Effectiveness of clinical practice guidelines for acute management of traumatic brain injury at a regional referral hospital in Tanzania

Citation: 
Catherine A Staton 1,2, Samara Fox, Cyrus Elahi 2, Sarah Williams, Mark Mvungi 4, Frida Shayo , Mwemezi Kaino 4 4, Michael M Haglund 2, Randi H Griffin 6, Blandina T Mmbaga 2,5, Joao Ricardo Nickenig Vissoci
Publication year: 
2021

Background

Traumatic brain injury (TBI) is a significant cause of death and disability worldwide that disproportionately affects low- and middle-income countries where increasing injury rates are compounded by limited access to high quality care. Our study evaluated the impact of implementing TBI clinical practice guidelines (CPGs), proven intervention in high resource settings, on patient outcomes and health care provider knowledge at a low-resourced referral hospital in Moshi, Tanzania. Methods We used a pre-post quasi-experimental design to assess the impact of TBI CPGs implementation. An interrupted time series was used to compare pre/post-implementation TBI outcome trends and our primary outcome of interest was poor recovery (death or severe disability). Pre and post periods included 24 and 9 months respectively. Data was analyzed using segmented regression and an autoregressive integrated moving average (ARIMA) model.
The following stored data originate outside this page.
(** A call that sets the flag may fail before or after it took effect. *)
Inductive set_fault := SetFine | SetFails | SetFailsDone.

(** The adapter: its flag [Pairable], and how the next calls go ([reads]: whether a read answers). *)
Record Adapter := mkPairable { flag : bool; reads : list bool; sets : list set_fault }.

(** [PairableControl] *)
Definition pairable (a : Adapter) : result bool unit * Adapter :=
  match reads a with
  | false :: rs => (Err tt, mkPairable (flag a) rs (sets a))
  | true :: rs => (Ok (flag a), mkPairable (flag a) rs (sets a))
  | [] => (Ok (flag a), a)
  end.

Definition set_pairable (value : bool) (a : Adapter) : result unit unit * Adapter :=
  match sets a with
  | [] => (Ok tt, mkPairable value (reads a) [])
  | SetFine :: ss => (Ok tt, mkPairable value (reads a) ss)
  | SetFails :: ss => (Err tt, mkPairable (flag a) (reads a) ss)
  | SetFailsDone :: ss => (Err tt, mkPairable value (reads a) ss)
  end.

(** [.unwrap_or(false)] *)
Definition unwrap_or_false (r : result bool unit) : bool := match r with Ok b => b | Err _ => false end.

(** [PairAgentRestore] is the previous value, if this session changed it. *)
Record PairAgentSession := mkAgentSession { handle : option nat; restore : option (option bool) }.

Definition is_held (s : PairAgentSession) : bool := match handle s with Some _ => true | None => false end.

Definition from_pairable (changed previous : bool) : option bool := if changed then Some previous else None.

Definition begin (h : nat) (r : option bool) (s : PairAgentSession) : PairAgentSession := mkAgentSession (Some h) (Some r).

Definition end_ (s : PairAgentSession) : option (option bool) * PairAgentSession :=
  match handle s with
  | None => (None, s)
  | Some _ => (restore s, mkAgentSession None None)
  end.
Healthcare providers were recruited to participate in pre/post surveys assessing knowledge of acute TBI management. Changes in pre/post scores were assessed using Wilcoxon signed-rank and McNemar’s

test. 

Results

Pre-and post-implementation periods included 1438 and 448 patients respectively. Age, gender, and average GCS were not significantly different pre/post implementation. Poor recovery rate decreased from 15.4% to 12.1% after implementation. The segmented regression model found an increasing TBI poor recovery rate (PRR) prior to implementing CPGs (P 0.038) and a significant decrease in PRR after the implementation (P 0.005). The ARIMA model estimated 1.7% decrease in PRR per month after implementation. There was a significant improvement in provider knowledge scores post-intervention (Wilcoxon signed-rank test, P 0.001).

Conclusion

In addition to improved patient outcomes, this study observed significant improvement of health care provider knowledge regarding acute management of TBI patients following implementation of TBI CPGs. Findings provide encouraging results regarding the potential applicability and implementation capacity of TBI CPGs in resource-limited settings however more research is necessary to better understand the effects of implementing CPGs on health care delivery and patient outcomes.